*** Material for the task Section Begins ***

Lemma basePrefixFromPath_prefix_witness :
  basePrefixFromPath "/api/cluster/abc/proxy/server/foo/bar"
  = "/api/cluster/abc/proxy/server/foo"
  ∧ ∃ pre marker seg rest,
      basePrefixFromPath "/api/cluster/abc/proxy/server/foo/bar" = pre +:+ marker +:+ seg
      ∧ "/api/cluster/abc/proxy/server/foo/bar"
        = basePrefixFromPath "/api/cluster/abc/proxy/server/foo/bar" +:+ rest
      ∧ (marker = "/proxy/server/" ∨ marker = "/proxy/")
      ∧ seg ≠ "" ∧ "/"%char ∉ s2b seg.
Proof.
  split; [vm_compute; reflexivity|].
  apply (basePrefixFromPath_prefix "/api/cluster/abc/proxy/server/foo/bar").
  vm_compute. discriminate.
Defined.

*** Material for the task Section Ends ***

Instructions to follow
Using the records above, copy each line that contains "cluster".

Worked solution
  basePrefixFromPath "/api/cluster/abc/proxy/server/foo/bar"
  = "/api/cluster/abc/proxy/server/foo"
      basePrefixFromPath "/api/cluster/abc/proxy/server/foo/bar" = pre +:+ marker +:+ seg
      ∧ "/api/cluster/abc/proxy/server/foo/bar"
        = basePrefixFromPath "/api/cluster/abc/proxy/server/foo/bar" +:+ rest
  apply (basePrefixFromPath_prefix "/api/cluster/abc/proxy/server/foo/bar").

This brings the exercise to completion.